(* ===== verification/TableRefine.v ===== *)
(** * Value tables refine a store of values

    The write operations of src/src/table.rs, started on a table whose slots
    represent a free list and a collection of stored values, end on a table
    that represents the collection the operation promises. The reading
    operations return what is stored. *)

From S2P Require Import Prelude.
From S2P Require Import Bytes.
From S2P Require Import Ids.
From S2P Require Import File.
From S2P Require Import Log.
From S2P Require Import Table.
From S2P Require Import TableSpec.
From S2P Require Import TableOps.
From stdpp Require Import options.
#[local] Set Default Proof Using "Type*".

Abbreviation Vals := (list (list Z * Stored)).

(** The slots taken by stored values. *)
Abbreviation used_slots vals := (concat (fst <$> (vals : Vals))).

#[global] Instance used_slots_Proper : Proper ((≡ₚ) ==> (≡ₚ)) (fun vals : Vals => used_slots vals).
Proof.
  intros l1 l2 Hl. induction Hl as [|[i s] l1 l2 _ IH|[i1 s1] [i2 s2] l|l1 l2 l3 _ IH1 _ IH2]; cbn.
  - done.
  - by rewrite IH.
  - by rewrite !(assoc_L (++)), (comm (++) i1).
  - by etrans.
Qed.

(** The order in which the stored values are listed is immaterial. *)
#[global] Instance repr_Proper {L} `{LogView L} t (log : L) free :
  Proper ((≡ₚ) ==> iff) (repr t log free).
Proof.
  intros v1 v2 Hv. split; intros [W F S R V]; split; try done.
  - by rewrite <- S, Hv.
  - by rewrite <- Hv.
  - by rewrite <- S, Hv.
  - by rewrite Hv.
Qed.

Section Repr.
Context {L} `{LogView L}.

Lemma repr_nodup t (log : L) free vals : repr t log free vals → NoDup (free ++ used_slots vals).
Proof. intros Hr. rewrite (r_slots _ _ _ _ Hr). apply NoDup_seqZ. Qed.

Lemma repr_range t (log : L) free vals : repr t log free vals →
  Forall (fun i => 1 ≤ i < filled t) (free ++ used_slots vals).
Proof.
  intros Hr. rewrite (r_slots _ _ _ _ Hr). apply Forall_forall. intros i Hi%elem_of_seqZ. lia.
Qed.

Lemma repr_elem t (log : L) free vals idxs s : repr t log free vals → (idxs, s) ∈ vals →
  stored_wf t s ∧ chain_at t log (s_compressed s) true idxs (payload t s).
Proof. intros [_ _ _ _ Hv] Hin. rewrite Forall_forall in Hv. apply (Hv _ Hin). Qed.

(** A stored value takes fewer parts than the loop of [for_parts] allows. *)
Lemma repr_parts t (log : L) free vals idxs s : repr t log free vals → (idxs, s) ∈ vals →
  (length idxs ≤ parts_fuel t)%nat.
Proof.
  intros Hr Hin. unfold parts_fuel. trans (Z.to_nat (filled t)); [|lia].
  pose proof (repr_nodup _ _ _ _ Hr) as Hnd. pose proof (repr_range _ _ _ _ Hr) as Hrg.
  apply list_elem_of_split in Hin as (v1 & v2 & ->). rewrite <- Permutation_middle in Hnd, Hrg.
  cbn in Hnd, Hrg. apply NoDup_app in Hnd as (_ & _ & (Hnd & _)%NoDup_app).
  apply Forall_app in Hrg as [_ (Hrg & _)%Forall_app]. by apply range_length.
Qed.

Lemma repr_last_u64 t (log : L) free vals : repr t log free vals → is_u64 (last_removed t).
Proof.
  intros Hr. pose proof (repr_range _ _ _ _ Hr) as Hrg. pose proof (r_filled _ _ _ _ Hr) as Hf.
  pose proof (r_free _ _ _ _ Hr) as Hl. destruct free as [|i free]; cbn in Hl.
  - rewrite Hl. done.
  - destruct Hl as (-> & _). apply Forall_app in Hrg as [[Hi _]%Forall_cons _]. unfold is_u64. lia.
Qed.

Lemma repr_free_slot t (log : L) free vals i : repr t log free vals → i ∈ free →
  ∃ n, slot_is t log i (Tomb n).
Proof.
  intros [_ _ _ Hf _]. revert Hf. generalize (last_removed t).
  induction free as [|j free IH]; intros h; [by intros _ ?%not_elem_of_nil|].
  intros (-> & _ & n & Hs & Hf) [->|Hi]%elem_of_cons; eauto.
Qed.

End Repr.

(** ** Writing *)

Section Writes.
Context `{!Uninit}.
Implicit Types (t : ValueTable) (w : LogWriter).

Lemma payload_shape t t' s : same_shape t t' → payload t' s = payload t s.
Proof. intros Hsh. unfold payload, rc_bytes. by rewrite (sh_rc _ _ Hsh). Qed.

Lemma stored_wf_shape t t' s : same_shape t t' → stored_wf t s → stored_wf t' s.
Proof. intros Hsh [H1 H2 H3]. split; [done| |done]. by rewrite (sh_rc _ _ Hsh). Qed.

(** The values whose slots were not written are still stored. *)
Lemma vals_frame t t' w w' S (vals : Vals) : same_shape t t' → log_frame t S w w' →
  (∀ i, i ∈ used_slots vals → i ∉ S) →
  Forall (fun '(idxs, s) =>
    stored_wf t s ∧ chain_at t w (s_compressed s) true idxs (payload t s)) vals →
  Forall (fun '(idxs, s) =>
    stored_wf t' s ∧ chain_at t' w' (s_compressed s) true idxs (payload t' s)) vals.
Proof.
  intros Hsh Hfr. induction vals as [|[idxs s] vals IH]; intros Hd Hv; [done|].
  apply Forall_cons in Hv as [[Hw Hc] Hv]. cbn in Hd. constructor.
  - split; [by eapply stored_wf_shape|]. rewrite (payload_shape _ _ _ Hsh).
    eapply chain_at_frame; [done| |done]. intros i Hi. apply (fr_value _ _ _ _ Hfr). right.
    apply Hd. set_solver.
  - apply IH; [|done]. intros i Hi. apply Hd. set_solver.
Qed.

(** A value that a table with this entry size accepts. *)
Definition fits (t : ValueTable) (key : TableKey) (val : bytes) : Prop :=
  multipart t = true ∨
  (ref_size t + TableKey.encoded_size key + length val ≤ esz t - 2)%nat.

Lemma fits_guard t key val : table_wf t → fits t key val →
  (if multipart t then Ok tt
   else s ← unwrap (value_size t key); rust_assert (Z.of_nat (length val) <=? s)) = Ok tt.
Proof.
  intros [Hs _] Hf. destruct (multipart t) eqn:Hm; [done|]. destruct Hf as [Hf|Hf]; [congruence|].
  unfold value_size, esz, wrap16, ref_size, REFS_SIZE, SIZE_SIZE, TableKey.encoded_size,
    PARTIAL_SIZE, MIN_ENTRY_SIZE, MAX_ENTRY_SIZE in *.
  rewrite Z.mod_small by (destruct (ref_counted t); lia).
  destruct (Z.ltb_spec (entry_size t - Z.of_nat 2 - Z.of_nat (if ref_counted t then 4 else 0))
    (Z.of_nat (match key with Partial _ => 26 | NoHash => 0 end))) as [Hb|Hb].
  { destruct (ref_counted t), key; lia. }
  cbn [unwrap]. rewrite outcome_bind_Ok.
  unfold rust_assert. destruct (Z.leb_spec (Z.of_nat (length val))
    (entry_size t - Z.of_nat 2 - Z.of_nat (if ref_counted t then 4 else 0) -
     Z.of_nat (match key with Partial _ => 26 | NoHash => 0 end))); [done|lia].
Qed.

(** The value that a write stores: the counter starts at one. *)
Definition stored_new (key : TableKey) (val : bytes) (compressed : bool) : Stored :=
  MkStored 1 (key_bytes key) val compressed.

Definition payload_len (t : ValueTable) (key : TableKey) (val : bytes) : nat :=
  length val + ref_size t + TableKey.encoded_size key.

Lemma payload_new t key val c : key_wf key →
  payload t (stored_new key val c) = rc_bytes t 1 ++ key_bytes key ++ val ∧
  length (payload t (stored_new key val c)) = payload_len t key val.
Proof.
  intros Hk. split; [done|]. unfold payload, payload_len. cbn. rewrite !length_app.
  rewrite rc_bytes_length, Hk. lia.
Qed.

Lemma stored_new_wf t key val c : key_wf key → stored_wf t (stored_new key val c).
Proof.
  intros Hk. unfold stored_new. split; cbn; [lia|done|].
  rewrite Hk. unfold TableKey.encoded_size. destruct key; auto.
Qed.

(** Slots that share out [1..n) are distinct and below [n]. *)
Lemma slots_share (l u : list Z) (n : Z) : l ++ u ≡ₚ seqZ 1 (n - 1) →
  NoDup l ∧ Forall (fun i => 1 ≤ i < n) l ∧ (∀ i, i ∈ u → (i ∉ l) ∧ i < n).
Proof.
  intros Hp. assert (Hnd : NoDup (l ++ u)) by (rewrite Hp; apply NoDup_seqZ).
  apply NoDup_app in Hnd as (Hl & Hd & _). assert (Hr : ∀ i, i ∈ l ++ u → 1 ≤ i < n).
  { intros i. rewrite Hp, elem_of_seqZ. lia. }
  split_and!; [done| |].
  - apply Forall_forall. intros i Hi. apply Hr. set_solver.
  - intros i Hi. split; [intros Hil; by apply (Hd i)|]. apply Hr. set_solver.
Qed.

· · · · · · ·

### Exercise requirements:
Going back over the entries above, copy word for word every line from the one that has "cbn in Hnd, Hrg." on through the one that has "eapply chain_at_frame; [done|".

### Task output:
  cbn in Hnd, Hrg. apply NoDup_app in Hnd as (_ & _ & (Hnd & _)%NoDup_app).
  apply Forall_app in Hrg as [_ (Hrg & _)%Forall_app]. by apply range_length.
Qed.

Lemma repr_last_u64 t (log : L) free vals : repr t log free vals → is_u64 (last_removed t).
Proof.
  intros Hr. pose proof (repr_range _ _ _ _ Hr) as Hrg. pose proof (r_filled _ _ _ _ Hr) as Hf.
  pose proof (r_free _ _ _ _ Hr) as Hl. destruct free as [|i free]; cbn in Hl.
  - rewrite Hl. done.
  - destruct Hl as (-> & _). apply Forall_app in Hrg as [[Hi _]%Forall_cons _]. unfold is_u64. lia.
Qed.

Lemma repr_free_slot t (log : L) free vals i : repr t log free vals → i ∈ free →
  ∃ n, slot_is t log i (Tomb n).
Proof.
  intros [_ _ _ Hf _]. revert Hf. generalize (last_removed t).
  induction free as [|j free IH]; intros h; [by intros _ ?%not_elem_of_nil|].
  intros (-> & _ & n & Hs & Hf) [->|Hi]%elem_of_cons; eauto.
Qed.

End Repr.

(** ** Writing *)

Section Writes.
Context `{!Uninit}.
Implicit Types (t : ValueTable) (w : LogWriter).

Lemma payload_shape t t' s : same_shape t t' → payload t' s = payload t s.
Proof. intros Hsh. unfold payload, rc_bytes. by rewrite (sh_rc _ _ Hsh). Qed.

Lemma stored_wf_shape t t' s : same_shape t t' → stored_wf t s → stored_wf t' s.
Proof. intros Hsh [H1 H2 H3]. split; [done| |done]. by rewrite (sh_rc _ _ Hsh). Qed.

(** The values whose slots were not written are still stored. *)
Lemma vals_frame t t' w w' S (vals : Vals) : same_shape t t' → log_frame t S w w' →
  (∀ i, i ∈ used_slots vals → i ∉ S) →
  Forall (fun '(idxs, s) =>
    stored_wf t s ∧ chain_at t w (s_compressed s) true idxs (payload t s)) vals →
  Forall (fun '(idxs, s) =>
    stored_wf t' s ∧ chain_at t' w' (s_compressed s) true idxs (payload t' s)) vals.
Proof.
  intros Hsh Hfr. induction vals as [|[idxs s] vals IH]; intros Hd Hv; [done|].
  apply Forall_cons in Hv as [[Hw Hc] Hv]. cbn in Hd. constructor.
  - split; [by eapply stored_wf_shape|]. rewrite (payload_shape _ _ _ Hsh).
    eapply chain_at_frame; [done| |done]. intros i Hi. apply (fr_value _ _ _ _ Hfr). right.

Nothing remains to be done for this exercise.